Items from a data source

════════

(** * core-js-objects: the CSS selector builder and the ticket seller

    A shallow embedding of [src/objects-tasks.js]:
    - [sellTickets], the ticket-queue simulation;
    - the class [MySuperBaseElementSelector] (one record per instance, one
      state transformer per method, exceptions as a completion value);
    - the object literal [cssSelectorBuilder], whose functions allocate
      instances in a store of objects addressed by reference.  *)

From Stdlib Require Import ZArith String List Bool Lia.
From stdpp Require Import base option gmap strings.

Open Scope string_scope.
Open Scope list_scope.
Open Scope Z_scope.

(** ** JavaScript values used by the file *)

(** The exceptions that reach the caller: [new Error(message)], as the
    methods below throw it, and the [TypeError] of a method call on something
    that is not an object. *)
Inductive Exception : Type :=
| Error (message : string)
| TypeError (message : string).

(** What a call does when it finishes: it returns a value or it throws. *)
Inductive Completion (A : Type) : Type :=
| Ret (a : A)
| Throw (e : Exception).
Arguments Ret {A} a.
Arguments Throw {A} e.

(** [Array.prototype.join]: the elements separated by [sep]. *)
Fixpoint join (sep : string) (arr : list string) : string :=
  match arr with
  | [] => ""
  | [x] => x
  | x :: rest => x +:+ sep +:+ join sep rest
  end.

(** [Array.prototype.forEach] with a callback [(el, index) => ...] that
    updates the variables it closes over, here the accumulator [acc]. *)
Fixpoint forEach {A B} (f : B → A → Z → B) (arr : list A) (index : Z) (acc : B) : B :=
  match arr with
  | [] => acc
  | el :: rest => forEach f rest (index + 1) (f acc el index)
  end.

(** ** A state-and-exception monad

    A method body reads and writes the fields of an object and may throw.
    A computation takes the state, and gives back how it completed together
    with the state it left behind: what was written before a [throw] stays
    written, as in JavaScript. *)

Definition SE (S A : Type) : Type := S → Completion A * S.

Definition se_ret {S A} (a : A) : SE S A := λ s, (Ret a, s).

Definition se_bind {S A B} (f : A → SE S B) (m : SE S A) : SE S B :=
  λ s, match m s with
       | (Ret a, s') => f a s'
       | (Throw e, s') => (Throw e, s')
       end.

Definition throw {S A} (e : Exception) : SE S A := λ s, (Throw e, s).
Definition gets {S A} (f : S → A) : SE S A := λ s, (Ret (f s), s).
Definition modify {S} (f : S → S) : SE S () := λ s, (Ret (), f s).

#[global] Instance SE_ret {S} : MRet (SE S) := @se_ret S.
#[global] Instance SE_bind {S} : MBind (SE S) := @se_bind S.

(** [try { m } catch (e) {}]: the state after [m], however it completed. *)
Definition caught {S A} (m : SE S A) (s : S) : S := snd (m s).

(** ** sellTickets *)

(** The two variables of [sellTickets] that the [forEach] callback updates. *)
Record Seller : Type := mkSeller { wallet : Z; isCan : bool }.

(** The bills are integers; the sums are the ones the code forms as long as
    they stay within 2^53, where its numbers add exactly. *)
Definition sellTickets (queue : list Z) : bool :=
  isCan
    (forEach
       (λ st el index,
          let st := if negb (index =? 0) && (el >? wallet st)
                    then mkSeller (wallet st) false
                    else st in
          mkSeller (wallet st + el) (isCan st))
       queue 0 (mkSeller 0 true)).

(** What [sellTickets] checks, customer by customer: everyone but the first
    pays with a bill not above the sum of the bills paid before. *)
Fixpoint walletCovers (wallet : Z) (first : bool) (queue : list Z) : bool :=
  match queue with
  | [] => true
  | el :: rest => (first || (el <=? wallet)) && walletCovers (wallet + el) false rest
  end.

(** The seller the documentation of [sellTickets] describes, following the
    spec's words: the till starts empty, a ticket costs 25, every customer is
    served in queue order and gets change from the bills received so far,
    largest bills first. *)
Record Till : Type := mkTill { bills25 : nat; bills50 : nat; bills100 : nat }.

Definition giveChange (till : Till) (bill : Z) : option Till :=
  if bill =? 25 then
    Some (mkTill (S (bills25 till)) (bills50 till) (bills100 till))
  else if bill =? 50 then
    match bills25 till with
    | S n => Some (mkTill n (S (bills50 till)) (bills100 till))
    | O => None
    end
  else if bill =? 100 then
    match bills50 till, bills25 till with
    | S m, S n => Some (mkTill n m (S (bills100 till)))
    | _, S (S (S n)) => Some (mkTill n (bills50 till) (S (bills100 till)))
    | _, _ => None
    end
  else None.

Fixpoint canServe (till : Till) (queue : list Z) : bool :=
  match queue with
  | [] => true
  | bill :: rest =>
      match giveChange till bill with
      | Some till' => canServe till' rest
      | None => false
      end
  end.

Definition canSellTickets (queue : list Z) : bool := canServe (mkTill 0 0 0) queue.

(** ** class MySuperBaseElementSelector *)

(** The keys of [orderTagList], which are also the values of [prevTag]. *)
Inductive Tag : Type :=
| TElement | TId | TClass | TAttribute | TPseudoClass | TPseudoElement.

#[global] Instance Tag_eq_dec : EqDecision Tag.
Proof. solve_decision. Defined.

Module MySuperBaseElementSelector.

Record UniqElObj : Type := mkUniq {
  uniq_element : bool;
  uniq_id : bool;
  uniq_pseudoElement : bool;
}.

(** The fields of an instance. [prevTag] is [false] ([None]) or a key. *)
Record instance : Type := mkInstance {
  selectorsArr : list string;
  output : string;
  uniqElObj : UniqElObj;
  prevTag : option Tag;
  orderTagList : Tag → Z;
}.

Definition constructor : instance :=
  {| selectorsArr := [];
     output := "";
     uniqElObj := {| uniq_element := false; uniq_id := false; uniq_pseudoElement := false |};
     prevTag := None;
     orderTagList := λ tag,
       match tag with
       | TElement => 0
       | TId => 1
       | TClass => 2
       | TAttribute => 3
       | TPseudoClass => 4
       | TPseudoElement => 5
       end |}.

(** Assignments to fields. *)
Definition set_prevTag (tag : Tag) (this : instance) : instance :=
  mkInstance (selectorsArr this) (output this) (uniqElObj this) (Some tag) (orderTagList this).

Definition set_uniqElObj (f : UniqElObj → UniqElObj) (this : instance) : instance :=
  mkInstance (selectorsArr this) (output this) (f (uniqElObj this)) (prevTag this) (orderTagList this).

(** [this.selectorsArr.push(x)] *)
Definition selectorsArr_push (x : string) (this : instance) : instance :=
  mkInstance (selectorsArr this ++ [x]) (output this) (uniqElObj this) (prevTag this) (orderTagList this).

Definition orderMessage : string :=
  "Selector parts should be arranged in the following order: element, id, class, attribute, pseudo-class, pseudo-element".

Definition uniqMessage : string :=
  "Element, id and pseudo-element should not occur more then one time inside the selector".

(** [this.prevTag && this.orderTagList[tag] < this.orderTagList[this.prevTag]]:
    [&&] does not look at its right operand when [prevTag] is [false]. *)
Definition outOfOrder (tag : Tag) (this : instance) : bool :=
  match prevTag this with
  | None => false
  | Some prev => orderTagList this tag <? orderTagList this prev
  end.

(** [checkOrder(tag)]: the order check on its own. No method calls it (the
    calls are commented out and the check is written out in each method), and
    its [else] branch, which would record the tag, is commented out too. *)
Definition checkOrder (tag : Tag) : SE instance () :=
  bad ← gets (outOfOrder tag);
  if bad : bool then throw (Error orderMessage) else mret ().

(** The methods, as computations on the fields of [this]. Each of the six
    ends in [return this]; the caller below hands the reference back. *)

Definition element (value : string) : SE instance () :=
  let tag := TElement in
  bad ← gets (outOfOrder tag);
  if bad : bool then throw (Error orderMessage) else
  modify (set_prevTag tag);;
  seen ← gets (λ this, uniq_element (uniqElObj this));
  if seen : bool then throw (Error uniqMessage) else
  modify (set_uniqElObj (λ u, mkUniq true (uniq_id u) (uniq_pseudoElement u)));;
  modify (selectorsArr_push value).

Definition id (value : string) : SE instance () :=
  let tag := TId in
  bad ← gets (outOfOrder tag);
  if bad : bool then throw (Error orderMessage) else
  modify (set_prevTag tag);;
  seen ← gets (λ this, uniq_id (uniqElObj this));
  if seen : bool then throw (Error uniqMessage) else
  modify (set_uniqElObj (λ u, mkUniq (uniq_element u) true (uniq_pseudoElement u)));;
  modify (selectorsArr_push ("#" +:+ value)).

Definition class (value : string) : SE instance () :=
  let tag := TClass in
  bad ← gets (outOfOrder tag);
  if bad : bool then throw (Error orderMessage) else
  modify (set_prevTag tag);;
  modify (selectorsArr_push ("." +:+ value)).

════════

Copy out the lines above that hold the string "Scope".

Expected answer
Open Scope string_scope.
Open Scope list_scope.
Open Scope Z_scope.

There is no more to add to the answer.